> _WHAT IS REQUIRED_
Begin at the first line of the records below and, please, give each line again exactly until the line with "The worker's world" is included.

> _SUPPLIED DATA_
(* ===== verification/Projector.v ===== *)
(** The projection worker ([crates/catalog-index/src/projector.rs]): startup recovery, full rebuild
    from the desired catalog, and bounded consumption of the outbox.

    The worker's world is the graph database and the generation directories.  A database call is a
    transaction; a failure of a later step leaves the effects of the earlier ones in place, so a
    computation returns its result together with the world it leaves behind. *)
From stdpp Require Import base strings numbers gmap list sorting.
From S2P Require Import Prelude Ids Models GraphDomain GraphTables GraphProjection GraphStore.
From S2P Require Import GraphOutbox Text Catalog.

(** [ProjectionWorkerOptions]; the run time and the clock are in milliseconds. *)
Record ProjectionWorkerOptions := MkProjectionWorkerOptions {
  po_maximum_batch_mutations : Z;      (* u32 *)
  po_maximum_batches : Z;              (* u32 *)
  po_maximum_run_time : Z;
  po_writer_heap_bytes : Z;
  po_rebuild_page_size : Z }.          (* u32 *)

Definition ProjectionWorkerOptions_default : ProjectionWorkerOptions :=
  MkProjectionWorkerOptions 10000 100 30000 (128 * 1024 * 1024) 10000.

Inductive RecoveryKind := ExistingGeneration | RebuiltGeneration.

Record ProjectionRunSummary := MkProjectionRunSummary {
  ps_recovery : RecoveryKind;
  ps_index_generation : Z;
  ps_committed_batches : Z;
  ps_applied_mutations : Z;
  ps_applied_sequence : Z;
  ps_backlog_remaining : bool }.

(** [ProjectionWorker::new] uses the schema identifier as the consumer identifier. *)
Definition consumer_id : string := CATALOG_SCHEMA_ID.

Section projector.
Context `{TV : Tantivy} `{T : TextEnv}.

Inductive ProjectionWorkerError :=
| WGraph (e : GraphError)
| WCatalog (e : CatalogIndexError)
| WOutbox (reason : string)
| WDiverges.                           (* a loop of the worker does not end *)

Record world := MkWorld {
  w_graph : db;
  w_generations : gmap Z Generation }.

Definition W (A : Type) : Type := world → result ProjectionWorkerError A * world.

Global Instance W_ret : MRet W := λ A a w, (Ok a, w).
Global Instance W_bind : MBind W := λ A B f m w,
  match m w with
  | (Ok a, w') => f a w'
  | (Err e, w') => (Err e, w')
  end.

(** ** Calls into the components *)

Definition w_lift {A} (r : result ProjectionWorkerError A) : W A := λ w, (r, w).

Definition get_world : W world := λ w, (Ok w, w).

Definition graph_read {A} (f : db → result GraphError A) : W A := λ w,
  (map_err WGraph (f (w_graph w)), w).

Definition graph_write {A} (m : GM A) : W A := λ w,
  match m (w_graph w) with
  | Ok (a, g) => (Ok a, MkWorld g (w_generations w))
  | Err e => (Err (WGraph e), w)
  end.

Definition open_generation (generation : Z) : W Index := λ w,
  (map_err WCatalog (catalog_open (w_generations w !! generation)), w).

Definition create_generation (generation : Z) : W Index := λ w,
  let '(dir, r) := catalog_create (w_generations w !! generation) in
  (map_err WCatalog r, MkWorld (w_graph w) (partial_alter (λ _, dir) generation (w_generations w))).

(** The index files of a generation directory are replaced. *)
Definition put_index (generation : Z) (i : Index) (w : world) : world :=
  MkWorld (w_graph w)
    (alter (λ d, MkGeneration (gen_marker d) (Ok i)) generation (w_generations w)).

(** [writer.commit()]: a failed commit leaves the last committed index. *)
Definition commit_writer (generation : Z) (writer : IndexWriter) : W Index := λ w,
  match writer_commit writer with
  | Ok i => (Ok i, put_index generation i w)
  | Err e => (Err (WCatalog (CTantivy e)), w)
  end.

(** [writer.wait_merging_threads()]. *)
Definition wait_merging_threads (generation : Z) (i : Index) : W unit := λ w,
  match wait_merging i with
  | (i', None) => (Ok tt, put_index generation i' w)
  | (i', Some e) => (Err (WCatalog (CTantivy e)), put_index generation i' w)
  end.

(** Both, in the order [rebuild] and [run] have them. *)
Definition commit_and_wait (generation : Z) (writer : IndexWriter) : W unit :=
  index ← commit_writer generation writer;
  wait_merging_threads generation index.

(** ** Rebuild *)

(** [next_unused_generation]: every step skips a directory, so [S (size dirs)] steps suffice
    unless the counter saturates. *)
Fixpoint next_unused (fuel : nat) (dirs : gmap Z Generation) (generation : Z) : option Z :=
  match fuel with
  | O => None
  | S fuel =>
      match dirs !! generation with
      | None => Some generation
      | Some _ => next_unused fuel dirs (saturating_add u64_max generation 1)
      end
  end.
Definition next_unused_generation (dirs : gmap Z Generation) (minimum : Z) : option Z :=
  next_unused (S (size dirs)) dirs minimum.

Fixpoint add_all (docs : list CatalogDocument) (writer : IndexWriter)
  : result CatalogIndexError IndexWriter :=
  match docs with
  | [] => Ok writer
  | d :: docs => writer ← add_current d writer; add_all docs writer
  end.

(** The page loop of [rebuild]. *)
Fixpoint rebuild_pages (fuel : nat) (page_size : Z) (g : db) (after : option document_id)
  (writer : IndexWriter) : result ProjectionWorkerError IndexWriter :=
  match fuel with
  | O => Err WDiverges
  | S fuel =>
      documents ← map_err WGraph (desired_catalog_page g after page_size);
      match documents with
      | [] => Ok writer
      | _ =>
          writer ← map_err WCatalog (add_all documents writer);
          let after := (λ d, ci_document_id (cd_identity d)) <$> last documents in
          if (Z.of_nat (length documents) <? page_size)%Z then Ok writer
          else rebuild_pages fuel page_size g after writer
      end
  end.

Definition rebuild (o : ProjectionWorkerOptions) (minimum_generation : Z) : W (RecoveryKind * Z) :=
  w ← get_world;
  generation ← w_lift (ok_or (next_unused_generation (w_generations w) minimum_generation) WDiverges);
  index ← create_generation generation;
  writer ← w_lift (map_err WCatalog (catalog_writer index (po_writer_heap_bytes o)));
  w ← get_world;
  writer ← w_lift (rebuild_pages (S (size (documents (w_graph w)))) (po_rebuild_page_size o)
                     (w_graph w) None writer);
  commit_and_wait generation writer ;;
  sequence ← graph_read latest_outbox_sequence;
  graph_write (acknowledge_projection consumer_id sequence generation) ;;
  mret (RebuiltGeneration, generation).

Definition recover (o : ProjectionWorkerOptions) : W (RecoveryKind * Z) :=
  checkpoint ← graph_read (λ g, projector_checkpoint g consumer_id);
  match checkpoint with
  | Some c =>
      w ← get_world;
      match catalog_open (w_generations w !! pj_index_generation c) with
      | Ok _ => mret (ExistingGeneration, pj_index_generation c)
      | Err _ => rebuild o (saturating_add u64_max (pj_index_generation c) 1)
      end
  | None => rebuild o 1
  end.

(** ** Consuming the outbox *)

Fixpoint apply_all (ms : list SequencedMutation) (writer : IndexWriter)
  : result CatalogIndexError IndexWriter :=
  match ms with
  | [] => Ok writer
  | m :: ms => writer ← writer_apply (sm_mutation m) writer; apply_all ms writer
  end.

(** The body of the loop after a non-empty batch was read. *)
Definition run_batch (o : ProjectionWorkerOptions) (generation : Z) (batch : MutationBatch) : W unit :=
  w_lift (map_err (λ '(InvalidRequest reason), WOutbox reason) (MutationBatch_validate batch)) ;;
  index ← open_generation generation;
  writer ← w_lift (map_err WCatalog (catalog_writer index (po_writer_heap_bytes o)));
  writer ← w_lift (map_err WCatalog (apply_all (mb_mutations batch) writer));
  commit_and_wait generation writer ;;
  last ← w_lift (ok_or (last_sequence batch) (WOutbox "non-empty batch lost its tail"));
  graph_write (acknowledge_projection consumer_id last generation).

Definition active_checkpoint (missing : string) : W ProjectorCheckpoint :=
  checkpoint ← graph_read (λ g, projector_checkpoint g consumer_id);
  w_lift (ok_or checkpoint (WOutbox missing)).

(** The clock at the start of the n-th iteration. *)
Context (elapsed : Z → Z).

(** [fuel] is what is left of [maximum_batches]. *)
Fixpoint run_loop (o : ProjectionWorkerOptions) (generation : Z) (fuel : nat) (batches applied : Z)
  : W (Z * Z) :=
  match fuel with
  | O => mret (batches, applied)
  | S fuel =>
      if (po_maximum_run_time o <=? elapsed batches)%Z then mret (batches, applied)
      else
        checkpoint ← active_checkpoint "missing active checkpoint";
        batch ← graph_read (λ g, read_outbox g (Some (pj_last_sequence checkpoint))
                                   (po_maximum_batch_mutations o));
        match mb_mutations batch with
        | [] => mret (batches, applied)
        | _ =>
            run_batch o generation batch ;;
            run_loop o generation fuel (batches + 1)
              (applied + Z.of_nat (length (mb_mutations batch)))
        end
  end.

Definition run (o : ProjectionWorkerOptions) : W ProjectionRunSummary :=
  '(recovery, generation) ← recover o;
  '(batches, applied) ← run_loop o generation (Z.to_nat (po_maximum_batches o)) 0 0;
  checkpoint ← active_checkpoint "missing final checkpoint";
  latest ← graph_read latest_outbox_sequence;
  mret (MkProjectionRunSummary recovery generation batches applied (pj_last_sequence checkpoint)
          (bool_decide (pj_last_sequence checkpoint < latest)%Z)).

Definition active_index : W Index :=
  checkpoint ← active_checkpoint "no active catalog generation";
  open_generation (pj_index_generation checkpoint).
End projector.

> _ANSWER TO THE EXERCISE_
(* ===== verification/Projector.v ===== *)
(** The projection worker ([crates/catalog-index/src/projector.rs]): startup recovery, full rebuild
    from the desired catalog, and bounded consumption of the outbox.

    The worker's world is the graph database and the generation directories.  A database call is a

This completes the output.